__Exercise description__
Please reproduce the records, omitting nothing and changing nothing.
>>
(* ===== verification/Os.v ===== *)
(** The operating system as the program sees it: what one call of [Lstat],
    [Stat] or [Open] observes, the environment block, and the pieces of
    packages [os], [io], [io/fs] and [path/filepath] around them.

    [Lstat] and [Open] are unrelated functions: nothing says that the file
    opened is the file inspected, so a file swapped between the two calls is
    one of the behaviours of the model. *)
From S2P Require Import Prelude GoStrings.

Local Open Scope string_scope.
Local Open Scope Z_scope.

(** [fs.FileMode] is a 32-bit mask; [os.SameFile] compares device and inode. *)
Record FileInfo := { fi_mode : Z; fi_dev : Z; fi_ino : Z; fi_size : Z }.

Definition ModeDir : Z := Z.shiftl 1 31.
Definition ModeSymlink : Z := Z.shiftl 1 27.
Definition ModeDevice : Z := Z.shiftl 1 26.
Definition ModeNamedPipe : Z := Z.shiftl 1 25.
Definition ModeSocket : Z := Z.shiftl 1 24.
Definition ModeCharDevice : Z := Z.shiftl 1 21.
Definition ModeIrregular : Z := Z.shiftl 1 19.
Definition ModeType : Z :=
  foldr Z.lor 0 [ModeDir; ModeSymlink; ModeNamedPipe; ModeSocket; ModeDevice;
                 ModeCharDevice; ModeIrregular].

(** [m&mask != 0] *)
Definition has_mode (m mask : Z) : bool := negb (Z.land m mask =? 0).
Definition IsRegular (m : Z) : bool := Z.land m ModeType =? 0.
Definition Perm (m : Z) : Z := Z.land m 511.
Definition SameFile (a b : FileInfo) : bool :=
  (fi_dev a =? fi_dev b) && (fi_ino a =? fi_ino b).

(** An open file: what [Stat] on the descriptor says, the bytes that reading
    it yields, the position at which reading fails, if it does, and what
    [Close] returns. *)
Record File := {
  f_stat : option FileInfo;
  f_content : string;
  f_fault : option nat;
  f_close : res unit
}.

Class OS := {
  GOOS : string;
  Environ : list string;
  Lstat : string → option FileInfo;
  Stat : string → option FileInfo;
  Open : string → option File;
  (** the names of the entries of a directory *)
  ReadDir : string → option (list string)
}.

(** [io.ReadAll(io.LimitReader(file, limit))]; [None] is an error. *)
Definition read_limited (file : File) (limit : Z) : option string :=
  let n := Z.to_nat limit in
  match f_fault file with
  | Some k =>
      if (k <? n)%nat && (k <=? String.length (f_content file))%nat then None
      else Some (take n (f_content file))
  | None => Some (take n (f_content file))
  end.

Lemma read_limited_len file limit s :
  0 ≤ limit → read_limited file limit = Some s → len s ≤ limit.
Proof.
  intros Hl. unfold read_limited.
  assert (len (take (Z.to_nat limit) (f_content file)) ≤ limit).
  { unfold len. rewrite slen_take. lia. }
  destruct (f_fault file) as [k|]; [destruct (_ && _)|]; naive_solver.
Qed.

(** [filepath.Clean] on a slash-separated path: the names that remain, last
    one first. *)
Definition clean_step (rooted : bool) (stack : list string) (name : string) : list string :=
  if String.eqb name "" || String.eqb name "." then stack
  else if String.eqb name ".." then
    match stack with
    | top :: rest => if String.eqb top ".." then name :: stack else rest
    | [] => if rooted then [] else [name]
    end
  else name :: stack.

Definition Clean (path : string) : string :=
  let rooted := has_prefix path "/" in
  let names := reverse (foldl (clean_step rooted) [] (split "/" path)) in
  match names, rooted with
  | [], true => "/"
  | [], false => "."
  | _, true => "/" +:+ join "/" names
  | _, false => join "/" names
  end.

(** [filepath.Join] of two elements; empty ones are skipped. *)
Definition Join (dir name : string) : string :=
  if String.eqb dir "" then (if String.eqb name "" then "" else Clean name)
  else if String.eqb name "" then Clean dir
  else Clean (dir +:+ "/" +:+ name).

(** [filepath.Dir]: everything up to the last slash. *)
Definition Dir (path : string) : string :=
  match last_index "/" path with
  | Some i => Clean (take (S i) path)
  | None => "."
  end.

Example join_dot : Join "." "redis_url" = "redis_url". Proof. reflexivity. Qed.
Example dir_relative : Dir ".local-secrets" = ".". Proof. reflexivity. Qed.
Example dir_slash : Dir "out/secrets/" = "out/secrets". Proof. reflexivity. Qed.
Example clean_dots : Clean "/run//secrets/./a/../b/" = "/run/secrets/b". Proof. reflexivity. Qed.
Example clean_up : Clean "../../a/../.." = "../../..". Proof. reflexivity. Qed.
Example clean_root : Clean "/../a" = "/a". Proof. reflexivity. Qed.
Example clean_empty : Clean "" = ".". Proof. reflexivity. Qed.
<<
__Response to this exercise__
(* ===== verification/Os.v ===== *)
(** The operating system as the program sees it: what one call of [Lstat],
    [Stat] or [Open] observes, the environment block, and the pieces of
    packages [os], [io], [io/fs] and [path/filepath] around them.

    [Lstat] and [Open] are unrelated functions: nothing says that the file
    opened is the file inspected, so a file swapped between the two calls is
    one of the behaviours of the model. *)
From S2P Require Import Prelude GoStrings.

Local Open Scope string_scope.
Local Open Scope Z_scope.

(** [fs.FileMode] is a 32-bit mask; [os.SameFile] compares device and inode. *)
Record FileInfo := { fi_mode : Z; fi_dev : Z; fi_ino : Z; fi_size : Z }.

Definition ModeDir : Z := Z.shiftl 1 31.
Definition ModeSymlink : Z := Z.shiftl 1 27.
Definition ModeDevice : Z := Z.shiftl 1 26.
Definition ModeNamedPipe : Z := Z.shiftl 1 25.
Definition ModeSocket : Z := Z.shiftl 1 24.
Definition ModeCharDevice : Z := Z.shiftl 1 21.
Definition ModeIrregular : Z := Z.shiftl 1 19.
Definition ModeType : Z :=
  foldr Z.lor 0 [ModeDir; ModeSymlink; ModeNamedPipe; ModeSocket; ModeDevice;
                 ModeCharDevice; ModeIrregular].

(** [m&mask != 0] *)
Definition has_mode (m mask : Z) : bool := negb (Z.land m mask =? 0).
Definition IsRegular (m : Z) : bool := Z.land m ModeType =? 0.
Definition Perm (m : Z) : Z := Z.land m 511.
Definition SameFile (a b : FileInfo) : bool :=
  (fi_dev a =? fi_dev b) && (fi_ino a =? fi_ino b).

(** An open file: what [Stat] on the descriptor says, the bytes that reading
    it yields, the position at which reading fails, if it does, and what
    [Close] returns. *)
Record File := {
  f_stat : option FileInfo;
  f_content : string;
  f_fault : option nat;
  f_close : res unit
}.

Class OS := {
  GOOS : string;
  Environ : list string;
  Lstat : string → option FileInfo;
  Stat : string → option FileInfo;
  Open : string → option File;
  (** the names of the entries of a directory *)
  ReadDir : string → option (list string)
}.

(** [io.ReadAll(io.LimitReader(file, limit))]; [None] is an error. *)
Definition read_limited (file : File) (limit : Z) : option string :=
  let n := Z.to_nat limit in
  match f_fault file with
  | Some k =>
      if (k <? n)%nat && (k <=? String.length (f_content file))%nat then None
      else Some (take n (f_content file))
  | None => Some (take n (f_content file))
  end.

Lemma read_limited_len file limit s :
  0 ≤ limit → read_limited file limit = Some s → len s ≤ limit.
Proof.
  intros Hl. unfold read_limited.
  assert (len (take (Z.to_nat limit) (f_content file)) ≤ limit).
  { unfold len. rewrite slen_take. lia. }
  destruct (f_fault file) as [k|]; [destruct (_ && _)|]; naive_solver.
Qed.

(** [filepath.Clean] on a slash-separated path: the names that remain, last
    one first. *)
Definition clean_step (rooted : bool) (stack : list string) (name : string) : list string :=
  if String.eqb name "" || String.eqb name "." then stack
  else if String.eqb name ".." then
    match stack with
    | top :: rest => if String.eqb top ".." then name :: stack else rest
    | [] => if rooted then [] else [name]
    end
  else name :: stack.

Definition Clean (path : string) : string :=
  let rooted := has_prefix path "/" in
  let names := reverse (foldl (clean_step rooted) [] (split "/" path)) in
  match names, rooted with
  | [], true => "/"
  | [], false => "."
  | _, true => "/" +:+ join "/" names
  | _, false => join "/" names
  end.

(** [filepath.Join] of two elements; empty ones are skipped. *)
Definition Join (dir name : string) : string :=
  if String.eqb dir "" then (if String.eqb name "" then "" else Clean name)
  else if String.eqb name "" then Clean dir
  else Clean (dir +:+ "/" +:+ name).

(** [filepath.Dir]: everything up to the last slash. *)
Definition Dir (path : string) : string :=
  match last_index "/" path with
  | Some i => Clean (take (S i) path)
  | None => "."
  end.

Example join_dot : Join "." "redis_url" = "redis_url". Proof. reflexivity. Qed.
Example dir_relative : Dir ".local-secrets" = ".". Proof. reflexivity. Qed.
Example dir_slash : Dir "out/secrets/" = "out/secrets". Proof. reflexivity. Qed.
Example clean_dots : Clean "/run//secrets/./a/../b/" = "/run/secrets/b". Proof. reflexivity. Qed.
Example clean_up : Clean "../../a/../.." = "../../..". Proof. reflexivity. Qed.
Example clean_root : Clean "/../a" = "/a". Proof. reflexivity. Qed.
Example clean_empty : Clean "" = ".". Proof. reflexivity. Qed.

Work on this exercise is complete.